| Directions |
For the entries that follow, restate word for word the line containing "s1)) as [Eh|Eh].", the line containing "Lemma decay_factor_bounds s", and every line that lies between them.

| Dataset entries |
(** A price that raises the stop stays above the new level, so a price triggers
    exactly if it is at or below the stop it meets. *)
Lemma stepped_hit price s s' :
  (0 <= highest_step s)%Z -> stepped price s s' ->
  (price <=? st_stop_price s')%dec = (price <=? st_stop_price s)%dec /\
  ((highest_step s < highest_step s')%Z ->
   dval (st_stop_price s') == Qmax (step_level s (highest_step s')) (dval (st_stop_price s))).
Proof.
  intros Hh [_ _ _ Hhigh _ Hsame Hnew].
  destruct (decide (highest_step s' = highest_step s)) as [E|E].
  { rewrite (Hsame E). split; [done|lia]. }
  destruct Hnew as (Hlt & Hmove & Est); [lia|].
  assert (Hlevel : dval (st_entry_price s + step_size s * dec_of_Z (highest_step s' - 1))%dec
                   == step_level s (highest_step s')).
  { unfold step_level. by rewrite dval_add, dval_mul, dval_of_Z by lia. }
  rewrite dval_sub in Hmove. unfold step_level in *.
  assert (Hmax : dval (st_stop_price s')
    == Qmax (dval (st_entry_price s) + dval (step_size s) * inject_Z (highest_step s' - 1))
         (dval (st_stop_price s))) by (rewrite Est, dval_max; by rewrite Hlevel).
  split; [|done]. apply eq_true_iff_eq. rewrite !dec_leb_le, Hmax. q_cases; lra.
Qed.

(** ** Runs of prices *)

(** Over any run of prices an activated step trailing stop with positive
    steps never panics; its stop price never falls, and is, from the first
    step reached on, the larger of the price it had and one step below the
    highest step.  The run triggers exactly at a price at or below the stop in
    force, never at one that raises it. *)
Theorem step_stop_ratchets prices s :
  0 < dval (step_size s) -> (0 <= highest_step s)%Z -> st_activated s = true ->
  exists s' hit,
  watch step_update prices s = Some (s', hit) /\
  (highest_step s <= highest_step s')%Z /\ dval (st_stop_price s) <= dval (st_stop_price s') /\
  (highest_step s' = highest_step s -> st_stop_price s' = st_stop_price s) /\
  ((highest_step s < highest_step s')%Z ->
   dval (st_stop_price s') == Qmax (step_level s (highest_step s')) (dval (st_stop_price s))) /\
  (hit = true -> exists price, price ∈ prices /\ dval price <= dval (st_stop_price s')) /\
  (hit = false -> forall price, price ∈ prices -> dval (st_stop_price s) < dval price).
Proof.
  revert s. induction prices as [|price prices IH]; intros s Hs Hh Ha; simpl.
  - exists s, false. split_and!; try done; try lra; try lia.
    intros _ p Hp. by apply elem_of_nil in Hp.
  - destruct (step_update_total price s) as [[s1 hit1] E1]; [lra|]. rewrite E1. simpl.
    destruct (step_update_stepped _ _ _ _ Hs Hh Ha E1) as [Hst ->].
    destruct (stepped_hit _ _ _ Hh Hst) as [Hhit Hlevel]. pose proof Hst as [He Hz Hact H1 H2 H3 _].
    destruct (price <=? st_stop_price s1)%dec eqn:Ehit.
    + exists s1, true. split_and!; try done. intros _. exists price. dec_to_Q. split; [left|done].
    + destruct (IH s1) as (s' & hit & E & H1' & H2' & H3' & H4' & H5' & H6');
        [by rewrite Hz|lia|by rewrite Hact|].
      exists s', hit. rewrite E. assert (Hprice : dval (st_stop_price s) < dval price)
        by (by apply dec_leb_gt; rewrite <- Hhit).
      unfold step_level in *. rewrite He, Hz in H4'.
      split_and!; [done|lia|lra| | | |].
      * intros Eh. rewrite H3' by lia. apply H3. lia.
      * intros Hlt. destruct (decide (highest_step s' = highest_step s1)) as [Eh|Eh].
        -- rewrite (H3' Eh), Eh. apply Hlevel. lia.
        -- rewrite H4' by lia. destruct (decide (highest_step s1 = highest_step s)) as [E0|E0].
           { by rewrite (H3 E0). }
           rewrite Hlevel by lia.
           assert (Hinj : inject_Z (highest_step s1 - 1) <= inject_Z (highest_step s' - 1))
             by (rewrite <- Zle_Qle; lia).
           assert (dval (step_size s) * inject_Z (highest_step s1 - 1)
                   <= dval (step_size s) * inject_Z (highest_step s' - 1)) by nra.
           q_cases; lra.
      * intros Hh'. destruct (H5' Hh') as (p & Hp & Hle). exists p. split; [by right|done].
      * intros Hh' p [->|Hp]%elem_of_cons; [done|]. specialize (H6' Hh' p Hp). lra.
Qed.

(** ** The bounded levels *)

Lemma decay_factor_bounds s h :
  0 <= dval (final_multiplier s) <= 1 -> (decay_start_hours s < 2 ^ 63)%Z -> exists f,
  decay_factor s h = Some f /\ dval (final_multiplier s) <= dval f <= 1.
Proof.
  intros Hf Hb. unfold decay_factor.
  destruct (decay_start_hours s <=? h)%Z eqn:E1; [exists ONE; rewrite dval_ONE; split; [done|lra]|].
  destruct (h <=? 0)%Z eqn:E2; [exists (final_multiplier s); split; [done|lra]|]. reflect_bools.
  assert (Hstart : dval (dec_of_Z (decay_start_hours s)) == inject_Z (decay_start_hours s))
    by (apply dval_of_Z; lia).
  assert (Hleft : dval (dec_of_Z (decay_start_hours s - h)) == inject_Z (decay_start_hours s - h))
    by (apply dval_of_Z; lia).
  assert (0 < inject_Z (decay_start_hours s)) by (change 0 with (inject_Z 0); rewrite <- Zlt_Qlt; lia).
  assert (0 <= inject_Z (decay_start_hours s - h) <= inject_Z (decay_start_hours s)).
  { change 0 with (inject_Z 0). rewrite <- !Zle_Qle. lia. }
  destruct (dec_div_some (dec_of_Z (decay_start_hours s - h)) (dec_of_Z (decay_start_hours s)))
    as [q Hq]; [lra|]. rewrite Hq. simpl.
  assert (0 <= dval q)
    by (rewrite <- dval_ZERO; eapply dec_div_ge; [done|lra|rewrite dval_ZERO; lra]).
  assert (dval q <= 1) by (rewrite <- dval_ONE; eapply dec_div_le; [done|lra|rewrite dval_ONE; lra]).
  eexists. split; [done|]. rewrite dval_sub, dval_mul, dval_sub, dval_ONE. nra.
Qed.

| Answer to this problem |
      * intros Hlt. destruct (decide (highest_step s' = highest_step s1)) as [Eh|Eh].
        -- rewrite (H3' Eh), Eh. apply Hlevel. lia.
        -- rewrite H4' by lia. destruct (decide (highest_step s1 = highest_step s)) as [E0|E0].
           { by rewrite (H3 E0). }
           rewrite Hlevel by lia.
           assert (Hinj : inject_Z (highest_step s1 - 1) <= inject_Z (highest_step s' - 1))
             by (rewrite <- Zle_Qle; lia).
           assert (dval (step_size s) * inject_Z (highest_step s1 - 1)
                   <= dval (step_size s) * inject_Z (highest_step s' - 1)) by nra.
           q_cases; lra.
      * intros Hh'. destruct (H5' Hh') as (p & Hp & Hle). exists p. split; [by right|done].
      * intros Hh' p [->|Hp]%elem_of_cons; [done|]. specialize (H6' Hh' p Hp). lra.
Qed.

(** ** The bounded levels *)

Lemma decay_factor_bounds s h :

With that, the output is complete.